Wireless backhaul opportunities for Tier 2-3 service providers may be addressed by Jeff Gardner, CEO and President of Windstream, who's giving a keynote speech on Thursday morning. Windstream, while not having any wireless service since it was spun off from the former Alltel in 2006, is aggressively pursuing wireless backhaul. Complementing its own internal fiber buildout last year, the service provider purchased Q-Comm, which included CLEC Norlight Telecom and Kentucky Data Link (KDL).
"KDL was a company that we had looked for a while in that they had fiber assets that were complementary to our existing footprint and also had a good success in the fiber to the cell site area, which has been very active as wireless carriers have been looking for more bandwidth carry wireless data in particular," said Gardner in a previous interview with FierceTelecom.
In addition to Windstream, other larger Tier 2 incumbents such as CenturyLink (NYSE: CTL), FairPoint (Nasdaq: FRP), Frontier (NYSE: FTR), Windstream (Nasdaq: WIN) and SureWest (Nasdaq: SURW) are amping up their wireless backhaul capabilities.

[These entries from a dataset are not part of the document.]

(** * KHRIV recipe chatbot: a shallow embedding of [chatbot.py]

    The development follows the Python source of the recipe assistant:
    the [RecipeChatbot] methods [get_response], [_enhance_user_query],
    [_extract_recipe_info], [_process_sources],
    [_generate_follow_up_suggestions], [_format_response],
    [_generate_recipe_description], [search_recipes],
    [_parse_recipe_document] and [_apply_filters], together with
    [RecipeDocumentManager.search_recipes] of [chroma_embeding.py].

    Conventions.
    - A Python [str] is a Rocq [string], one [ascii] per character; the
      character predicates ([isspace], [lower]), the white space of [int]
      and the escapes of [repr] are those of Python on the code points
      below 256.  The only characters of the source outside that range are
      the emoji of the answer templates; they are written as their UTF-8
      bytes and nothing below looks inside them.
    - A [dict] with string keys is a [gmap string _]; a dict whose keys are
      fixed by the code that builds it (a recipe card, a source entry, the
      response) is a record.
    - Python values that flow through metadata are the inductive [pyval];
      floats are not modelled.
    - Exceptions are values of [exn]; code that can raise returns
      [result A]; code that talks to the vector store or to the language
      model runs in the monad [M], which threads the trace of external
      calls. *)

From Stdlib Require Import ZArith Ascii String List Lia Bool.
From stdpp Require Import base gmap strings list pretty.

Local Open Scope Z_scope.

(** ** Python string builtins *)

Module PyStr.

(** [str.isspace] on one character (code points below 256). *)
Definition isspace (c : ascii) : bool :=
  let n := N_of_ascii c in
  (((9 <=? n) && (n <=? 13)) || ((28 <=? n) && (n <=? 32))
   || (n =? 133) || (n =? 160))%N.

(** [str.lower] on one character: A-Z, and the Latin-1 capitals. *)
Definition lower_char (c : ascii) : ascii :=
  let n := N_of_ascii c in
  if (((65 <=? n) && (n <=? 90))
      || ((192 <=? n) && (n <=? 222) && negb (n =? 215)))%N
  then ascii_of_N (n + 32) else c.

Fixpoint lower (s : string) : string :=
  match s with
  | EmptyString => EmptyString
  | String c s' => String (lower_char c) (lower s')
  end.

Definition is_empty (s : string) : bool :=
  match s with EmptyString => true | _ => false end.

Fixpoint lstrip (s : string) : string :=
  match s with
  | EmptyString => EmptyString
  | String c s' => if isspace c then lstrip s' else s
  end.

Fixpoint rstrip (s : string) : string :=
  match s with
  | EmptyString => EmptyString
  | String c s' =>
      let r := rstrip s' in
      if isspace c && is_empty r then EmptyString else String c r
  end.

(** [s.strip()] *)
Definition strip (s : string) : string := rstrip (lstrip s).

(** [s.startswith(p)] *)
Fixpoint startswith (p s : string) : bool :=
  match p, s with
  | EmptyString, _ => true
  | String a p', String b s' => Ascii.eqb a b && startswith p' s'
  | String _ _, EmptyString => false
  end.

(** [needle in hay] for two strings. *)
Fixpoint contains (needle hay : string) : bool :=
  startswith needle hay ||
  match hay with
  | EmptyString => false
  | String _ hay' => contains needle hay'
  end.

(** [any(w in s for w in words)] *)
Definition any_in (words : list string) (s : string) : bool :=
  existsb (fun w => contains w s) words.

(** [sep.join(l)] *)
Fixpoint join (sep : string) (l : list string) : string :=
  match l with
  | [] => ""
  | [x] => x
  | x :: l' => x +:+ sep +:+ join sep l'
  end.

(** [s.split(sep)] for a non-empty separator: the occurrences of [sep] are
    found from the left and do not overlap.  [skip] counts the characters of
    a separator still to be passed over, [cur] is the piece being built. *)
Fixpoint split_go (sep s : string) (skip : nat) (cur : string) : list string :=
  match s with
  | EmptyString => [cur]
  | String c s' =>
      match skip with
      | S k => split_go sep s' k cur
      | O =>
          if startswith sep s
          then cur :: split_go sep s' (String.length sep - 1) ""
          else split_go sep s' 0 (cur +:+ String c "")
      end
  end.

While SureWest sold off its wireless assets to Verizon Wireless, the service provider's ongoing FTTH drive in its hometown of Sacramento, Calif. with 198 wireless backhaul access points and annualized revenues of $2.5 million. Similarly, FairPoint announced that it would extend Ethernet and fiber-based backhaul to 1,600 towers it already serves for 3G wireless backhaul to support wireless operator's 4G wireless rollouts in New England.
But the backhaul game is also becoming a game for other Tier 3 telcos that have banded their resources to create middle mile fiber backbone networks.
Initially built to serve their own internal needs for long-distance voice and data traffic, these middle mile providers , such as Independent Optical Networks and Syringa, have carved out growing niches in the wireless backhaul market with a range of TDM and Ethernet/IP-based backhaul services.
ION, which was built initially to serve rural telephone companies in upstate New York, is increasingly seeing more of its revenue come from outside sources such as wireless backhaul with other wireless operators.
"Wireless backhaul is our fastest growing market segment, and we expect it to continue on that pace through 2012 and into 2013," said Jim Becker, CEO of Independent Optical Networks. "We are working closely with our RLEC owners to further our reach into the rural areas."
With many Tier 2-3 telcos trying to offset ongoing landline voice losses, the expansion of IP-based business and consumer services and wholesale backhaul is an opportunity that these operators can't afford to pass up.